Vinculação de decisões em caso de ataque à integridade eleitoral: Será criado um repositório de decisões do Tribunal Superior Eleitoral (TSE) que incluirá tanto decisões favoráveis quanto desfavoráveis à remoção de conteúdo relacionado à integridade do processo eleitoral. Este conteúdo pode consistir em informações falsas ou gravemente descontextualizadas sobre o sistema eletrônico de votação, o processo eleitoral ou a Justiça Eleitoral.

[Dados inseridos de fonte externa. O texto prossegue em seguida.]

(** * RLTicTacToe: the game-state manager and the alpha-beta adversary

    A shallow embedding of [src/tictactoe.py].  Python integers are [Z],
    Python lists are [list], the mutable [TicTacToeManager] instance is a
    record threaded through a state-and-exception monad, and the two float
    infinities used as search bounds are the two extra points of [num]. *)

From stdpp Require Import numbers list gmap strings.
From Stdlib Require Import ZArith Lia Sorted.

Open Scope Z_scope.

(** ** Python values *)

Inductive exn := IndexError | ValueError | ZeroDivisionError.

(** The result of running a piece of Python: a value, a raised exception,
    or [OutOfFuel] when the recursion bound given to the model was too small
    (shown below never to happen for [search]). *)
Inductive outcome (A : Type) :=
| Ret (a : A)
| Raise (e : exn)
| OutOfFuel.
Arguments Ret {A} a.
Arguments Raise {A} e.
Arguments OutOfFuel {A}.

(** Integers extended with [float('-infinity')] and [float('+infinity')]. *)
Inductive num := NegInf | Fin (z : Z) | PosInf.

Definition neg (a : num) : num :=
  match a with
  | NegInf => PosInf
  | Fin z => Fin (- z)
  | PosInf => NegInf
  end.

Definition num_leb (a b : num) : bool :=
  match a, b with
  | NegInf, _ => true
  | _, PosInf => true
  | Fin x, Fin y => x <=? y
  | _, _ => false
  end.

Definition num_ltb (a b : num) : bool := negb (num_leb b a).
Definition num_geb (a b : num) : bool := num_leb b a.
Definition num_gtb (a b : num) : bool := num_ltb b a.

Module Py.

(** [l[i]] with Python's indexing: a negative index counts from the end,
    anything outside [-len, len) raises. *)
Definition norm_index {A} (l : list A) (i : Z) : option nat :=
  let n := Z.of_nat (length l) in
  if (0 <=? i) && (i <? n) then Some (Z.to_nat i)
  else if (- n <=? i) && (i <? 0) then Some (Z.to_nat (n + i))
  else None.

Definition getitem {A} (l : list A) (i : Z) : option A :=
  match norm_index l i with
  | Some k => l !! k
  | None => None
  end.

Definition setitem {A} (l : list A) (i : Z) (v : A) : option (list A) :=
  match norm_index l i with
  | Some k => Some (<[k:=v]> l)
  | None => None
  end.

(** [l.remove(x)]: drops the first occurrence, [None] stands for ValueError. *)
Fixpoint remove (l : list Z) (x : Z) : option (list Z) :=
  match l with
  | [] => None
  | y :: l' =>
      if y =? x then Some l'
      else match remove l' x with
           | Some r => Some (y :: r)
           | None => None
           end
  end.

(** [range(a, b)] *)
Definition range (a b : Z) : list Z := seqZ a (b - a).

End Py.

(** ** The board *)

Module Board.

Record t := mk { size : Z; board : list Z }.

(** Modelled from the spec: the class [Board] (module [board]) is not among
    the sources.  [Board(size)] is the spec's [create(size)]: "allocate
    size*size cells set to 0". *)
Definition create (n : Z) : t :=
  {| size := n; board := replicate (Z.to_nat (n * n)) 0 |}.

(** Modelled from the spec: [Board.create_board] is not among the sources.
    It is the spec's board [reset()]: "set every cell to 0, no
    reallocation". *)
Definition create_board (b : t) : t :=
  {| size := size b; board := (fun _ => 0) <$> board b |}.

End Board.

(** ** The manager *)

Record TicTacToeManager := mkManager {
  board : Board.t;
  crosses : list Z;
  noughts : list Z;
  turn : Z;
  pieces_to_win : Z
}.

(** Methods run in a state monad over the instance; a raised exception
    keeps the mutations done before it. *)
Definition M (A : Type) : Type := TicTacToeManager -> TicTacToeManager * outcome A.

Definition ret {A} (a : A) : M A := fun m => (m, Ret a).
Definition bind {A B} (c : M A) (k : A -> M B) : M B :=
  fun m =>
    match c m with
    | (m', Ret a) => k a m'
    | (m', Raise e) => (m', Raise e)
    | (m', OutOfFuel) => (m', OutOfFuel)
    end.
Definition raise {A} (e : exn) : M A := fun m => (m, Raise e).
Definition get : M TicTacToeManager := fun m => (m, Ret m).
Definition modify (f : TicTacToeManager -> TicTacToeManager) : M unit :=
  fun m => (f m, Ret tt).

Declare Scope py_scope.
Delimit Scope py_scope with py.
Notation "'let*' x := c 'in' k" := (bind c (fun x => k))
  (at level 10, x name, c at level 100, k at level 200) : py_scope.
Notation "c ;; k" := (bind c (fun _ => k))
  (at level 100, k at level 200, right associativity) : py_scope.
Open Scope py_scope.

Definition set_board_cells (m : TicTacToeManager) (cells : list Z) : TicTacToeManager :=
  mkManager (Board.mk (Board.size (board m)) cells)
            (crosses m) (noughts m) (turn m) (pieces_to_win m).
Definition set_crosses (m : TicTacToeManager) (l : list Z) : TicTacToeManager :=
  mkManager (board m) l (noughts m) (turn m) (pieces_to_win m).
Definition set_noughts (m : TicTacToeManager) (l : list Z) : TicTacToeManager :=
  mkManager (board m) (crosses m) l (turn m) (pieces_to_win m).
Definition set_turn (m : TicTacToeManager) (t : Z) : TicTacToeManager :=
  mkManager (board m) (crosses m) (noughts m) t (pieces_to_win m).

(** [self.board.board[cell] = v] *)
Definition store_cell (cell v : Z) : M unit :=
  let* m := get in
  match Py.setitem (Board.board (board m)) cell v with
  | Some cells => modify (fun m => set_board_cells m cells)
  | None => raise IndexError
  end.

(** [__init__]: [pieces_to_win] is [None] when the argument is left out;
    [not pieces_to_win] is true for [None] and for [0]. *)
Definition init (b : Board.t) (pieces : option Z) : outcome TicTacToeManager :=
  let pieces_to_win :=
    match pieces with
    | None => Board.size b
    | Some k => if k =? 0 then Board.size b else k
    end in
  Ret (mkManager b [] [] 1 pieces_to_win).

Definition reset_board : M unit :=
  modify (fun m => mkManager (Board.create_board (board m))
                             (crosses m) (noughts m) (turn m) (pieces_to_win m)).

Definition make_move (cell : Z) : M unit :=
  let* m := get in
  (if turn m =? 1 then modify (fun m => set_crosses m (crosses m ++ [cell]))
   else modify (fun m => set_noughts m (noughts m ++ [cell]))) ;;
  store_cell cell (turn m) ;;
  modify (fun m => set_turn m (turn m * -1)).

Definition unmake_move (cell : Z) : M unit :=
  let* m := get in
  (if turn m =? -1 then
     match Py.remove (crosses m) cell with
     | Some l => modify (fun m => set_crosses m l)
     | None => raise ValueError
     end
   else
     match Py.remove (noughts m) cell with
     | Some l => modify (fun m => set_noughts m l)
     | None => raise ValueError
     end) ;;
  store_cell cell 0 ;;
  modify (fun m => set_turn m (turn m * -1)).

(** The body of the [enumerate] loop of [find_legal_moves], from index [i]. *)
Fixpoint legal_from (i : Z) (cells : list Z) : list Z :=
  match cells with
  | [] => []
  | cell :: rest =>
      if cell =? 0 then i :: legal_from (i + 1) rest
      else legal_from (i + 1) rest
  end.

Definition find_legal_moves : M (list Z) :=
  let* m := get in
  ret (legal_from 0 (Board.board (board m))).

Definition directions : list (Z * Z) :=
  [(-1, -1); (0, -1); (1, -1);
   (-1, 0);           (1, 0);
   (-1, 1);  (0, 1);  (1, 1)].

(** [check_borders]; [None] is the ZeroDivisionError of [%] and [//] on a
    board of size 0. *)
Definition check_borders (m : TicTacToeManager) (cell : Z) (direction : Z * Z) : option bool :=
  let size := Board.size (board m) in
  if size =? 0 then None
  else
    let x := cell `mod` size in
    let y := cell `div` size in
    Some ((0 <=? x + direction.1) && (x + direction.1 <? size)
          && (0 <=? y + direction.2) && (y + direction.2 <? size)).

(** How the inner [for i in range(1, pieces_to_win)] loop of one direction
    ends: [Completed] is the [else] branch of the [for]. *)
Inductive walk_end := Completed | Broke | Raised (e : exn).

(** The inner loop of [check_win_at_cell] for one direction, over the
    remaining values of [i].  Besides the way the loop ends it returns the
    indices at which [self.board.board] was subscripted, in order. *)
Fixpoint walk (m : TicTacToeManager) (cell cell_content : Z) (direction : Z * Z)
              (next_cell : Z) (steps : list Z) : list Z * walk_end :=
  match steps with
  | [] => ([], Completed)
  | i :: steps' =>
      match check_borders m next_cell direction with
      | None => ([], Raised ZeroDivisionError)
      | Some false => ([], Broke)
      | Some true =>
          let next_cell := cell + (direction.1 + direction.2 * Board.size (board m)) * i in
          match Py.getitem (Board.board (board m)) next_cell with
          | None => ([next_cell], Raised IndexError)
          | Some next_cell_content =>
              if negb (next_cell_content =? cell_content) then ([next_cell], Broke)
              else
                let '(reads, e) := walk m cell cell_content direction next_cell steps' in
                (next_cell :: reads, e)
          end
      end
  end.

(** The outer [for direction in directions] loop. *)
Fixpoint try_directions (m : TicTacToeManager) (cell cell_content : Z)
                        (ds : list (Z * Z)) : outcome Z :=
  match ds with
  | [] => Ret 0
  | direction :: ds' =>
      match (walk m cell cell_content direction cell
                  (Py.range 1 (pieces_to_win m))).2 with
      | Completed => Ret 1
      | Broke => try_directions m cell cell_content ds'
      | Raised e => Raise e
      end
  end.

Definition check_win_at_cell (cell : Z) : M Z :=
  fun m =>
    match Py.getitem (Board.board (board m)) cell with
    | None => (m, Raise IndexError)
    | Some cell_content => (m, try_directions m cell cell_content directions)
    end.

Fixpoint check_win_loop (turn_list : list Z) : M Z :=
  match turn_list with
  | [] => ret 0
  | cell :: rest =>
      let* finished := check_win_at_cell cell in
      if negb (finished =? 0) then ret finished
      else check_win_loop rest
  end.

Definition check_win : M Z :=
  let* m := get in
  check_win_loop (if turn m =? -1 then crosses m else noughts m).

(** ** The adversary *)

(** The [for cell in available_moves] loop of [search]; [rec] is the
    recursive call [self.search(depth - 1, ., .)]. *)
Fixpoint search_loop (rec : num -> num -> M num) (moves : list Z)
                     (alpha beta : num) : M num :=
  match moves with
  | [] => ret alpha
  | cell :: rest =>
      make_move cell ;;
      let* r := rec (neg beta) (neg alpha) in
      let evaluation := neg r in
      unmake_move cell ;;
      if num_geb evaluation beta then ret beta
      else search_loop rec rest
             (if num_gtb evaluation alpha then evaluation else alpha) beta
  end.

Fixpoint search_fuel (fuel : nat) (depth : Z) (alpha beta : num) : M num :=
  match fuel with
  | O => fun m => (m, OutOfFuel)
  | S fuel' =>
      if depth =? 0 then ret (Fin 0)
      else
        let* win := check_win in
        if negb (win =? 0) then ret (Fin (win + depth))
        else
          let* available_moves := find_legal_moves in
          match available_moves with
          | [] => ret (Fin 0)
          | _ => search_loop (search_fuel fuel' (depth - 1)) available_moves alpha beta
          end
  end.

(** Every recursive call of [search] follows a [make_move], so the nesting
    never exceeds the number of cells by more than one. *)
Definition search (depth : Z) (alpha beta : num) : M num :=
  fun m => search_fuel (S (length (Board.board (board m)))) depth alpha beta m.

Os juízes estarão vinculados aos precedentes estabelecidos, mesmo que o conteúdo tenha sido modificado, desde que sua essência seja mantida. Em casos assim, a ordem para retirar o conteúdo pode estabelecer um prazo inferior a 24 horas. O não cumprimento desta obrigação justifica o uso da reclamação eleitoral (consulte as ações eleitorais) (arts. 9º-F e 9º-G, caput e §§ 5º e 8º da Resolução TSE 23.610/2019).
Passa a se abordar a RESOLUÇÃO TSE 23.714/2022 - Vigente, aplicável, fruto do tempo em que a desinformação chegou a níveis alarmantes: prevê as mais altas multas do direito eleitoral. Com apenas 9 artigos, serão destacados três: arts. 2º, 3º e 6º, que prevêem aplicação de multa de R$ 100.000,00 (cem mil) e R$ 150.000,00 (cento e cinquenta mil reais).
Não está prevista no site do TSE entre aquelas diretamente aplicáveis às eleições de 2024. Falha!
NA PRÁTICA
Casos: Sanção conhecida, eis os casos:
a) divulgação ou compartilhamento de fatos sabidamente inverídicos ou gravemente descontextualizados que atinjam a integridade do processo eleitoral, inclusive os processos de votação, apuração e totalização de votos (art. 3º, § 1º);
b) produção sistemática de desinformação, caracterizada pela publicação contumaz de informações falsas ou descontextualizadas sobre o processo eleitoral, autoriza a determinação de suspensão temporária de perfis, contas ou canais mantidos em mídias sociais e a aplicação da multa (art. 4º);
c) desde quarenta e oito horas antes até vinte e quatro horas depois da eleição, a veiculação paga, inclusive por monetização, direta ou indireta, de propaganda eleitoral na Internet, em sítio eleitoral, em blog, em sítio interativo ou social, ou em outros meios eletrônicos de comunicação do candidato, ou no sítio do partido, federação ou coligação implica na obrigação de remoção pela plataforma mediante decisão judicial, sob pena de incidência da multa (art. 6º).